== EXTRACTED ENTRIES

Lemma quat_unit_of_unit q : quat_norm q = 1 -> quat_unit q = q.
Proof.
  destruct q as [[[w x] y] z]. intros Hn. unfold quat_unit. rewrite Hn.
  apply quat_eq; field.
Qed.

Lemma quat_norm_nonzero q : quat_norm q = 1 -> q <> (0, 0, 0, 0).
Proof.
  intros Hn ->. unfold quat_norm in Hn.
  replace (0 * 0 + 0 * 0 + 0 * 0 + 0 * 0) with 0 in Hn by ring.
  rewrite sqrt_0 in Hn. lra.
Qed.

(** X11.  With [normalize=True] the constructor stores [q / |q|]: at every
    batch index where the given quaternion is not zero, the stored
    quaternion is the given one divided by its norm and has norm 1.  The
    rotation and the translation are stored as given. *)
Theorem QuatAffine_init_normalizes q trans rot s st sr :
  rshape q = (4 :: s)%nat -> rshape trans = (3 :: st)%nat ->
  rshape rot = (3 :: 3 :: sr)%nat ->
  returns (QuatAffine_init (Some q) trans (Some rot) true)
    (fun self =>
       rotation self = rot /\ translation self = trans /\
       exists q', quaternion self = Some q' /\ rshape q' = (4 :: s)%nat /\
         forall l, in_shape l s -> quat_at q l <> (0, 0, 0, 0) ->
           quat_at q' l = quat_unit (quat_at q l) /\ quat_norm (quat_at q' l) = 1).
Proof.
  intros Hq Ht Hr.
  eapply returns_mono; [apply (QuatAffine_init_normalized q trans rot s st sr Hq Ht Hr)|].
  intros self (H1 & H2 & q' & H3 & H4 & H5).
  split; [exact H1|]. split; [exact H2|]. exists q'. split; [exact H3|].
  split; [exact H4|]. intros l Hl Hne. split; [now apply H5|].
  rewrite (H5 l Hl). now apply quat_unit_norm.
Qed.

Lemma QuatAffine_init_normalizes_witness :
  returns (QuatAffine_init (Some (full_quat [2]%nat (0, 3, 0, 4))) (full_vec [2]%nat (1, 2, 3))
             (Some (full_mat [2]%nat identity_mat)) true)
    (fun self => exists q', quaternion self = Some q' /\ quat_norm (quat_at q' [1]%nat) = 1).
Proof.
  eapply returns_mono.
  - apply (QuatAffine_init_normalizes _ _ _ [2]%nat [2]%nat [2]%nat); reflexivity.
  - intros self (_ & _ & q' & Hq & _ & H). exists q'. split; [exact Hq|].
    apply H.
    + apply in_shape_cons. split; [lia|apply in_shape_nil].
    + unfold quat_at, full_quat. simpl. intros E. injection E as E1 E2. lra.
Defined.

(** X12.  Normalising is idempotent: a frame built with [normalize=True]
    from quaternions none of which is zero, when given to the constructor
    again with [normalize=True], keeps its quaternion. *)
Theorem QuatAffine_init_normalize_idempotent q trans rot s st sr :
  rshape q = (4 :: s)%nat -> rshape trans = (3 :: st)%nat ->
  rshape rot = (3 :: 3 :: sr)%nat ->
  (forall l, in_shape l s -> quat_at q l <> (0, 0, 0, 0)) ->
  returns (QuatAffine_init (Some q) trans (Some rot) true)
    (fun self =>
       returns (QuatAffine_init (quaternion self) (translation self)
                  (Some (rotation self)) true)
         (fun self' =>
            exists q1 q2, quaternion self = Some q1 /\ quaternion self' = Some q2 /\
              same_array q2 q1)).
Proof.
  intros Hq Ht Hr Hne.
  eapply returns_mono; [apply (QuatAffine_init_normalized q trans rot s st sr Hq Ht Hr)|].
  intros self (H1 & H2 & q1 & H3 & H4 & H5). rewrite H1, H2, H3.
  eapply returns_mono; [apply (QuatAffine_init_normalized q1 trans rot s st sr H4 Ht Hr)|].
  intros self' (_ & _ & q2 & G3 & G4 & G5).
  exists q1, q2. split; [reflexivity|]. split; [exact G3|].
  split; [congruence|]. rewrite G4.
  intros idx Hi. apply in_shape_cons_inv in Hi. destruct Hi as (k & l & -> & Hk & Hl).
  assert (E : quat_at q2 l = quat_at q1 l).
  { rewrite (G5 l Hl). apply quat_unit_of_unit. rewrite (H5 l Hl).
    apply quat_unit_norm. now apply Hne. }
  unfold quat_at in E. injection E as E0 E1 E2 E3.
  destruct k as [|[|[|[|k]]]]; try assumption. lia.
Qed.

====

[WORK ORDER] Across the data above, how many lines contain the string "injection"? Reply with the number and nothing else.

[OUTPUT] 2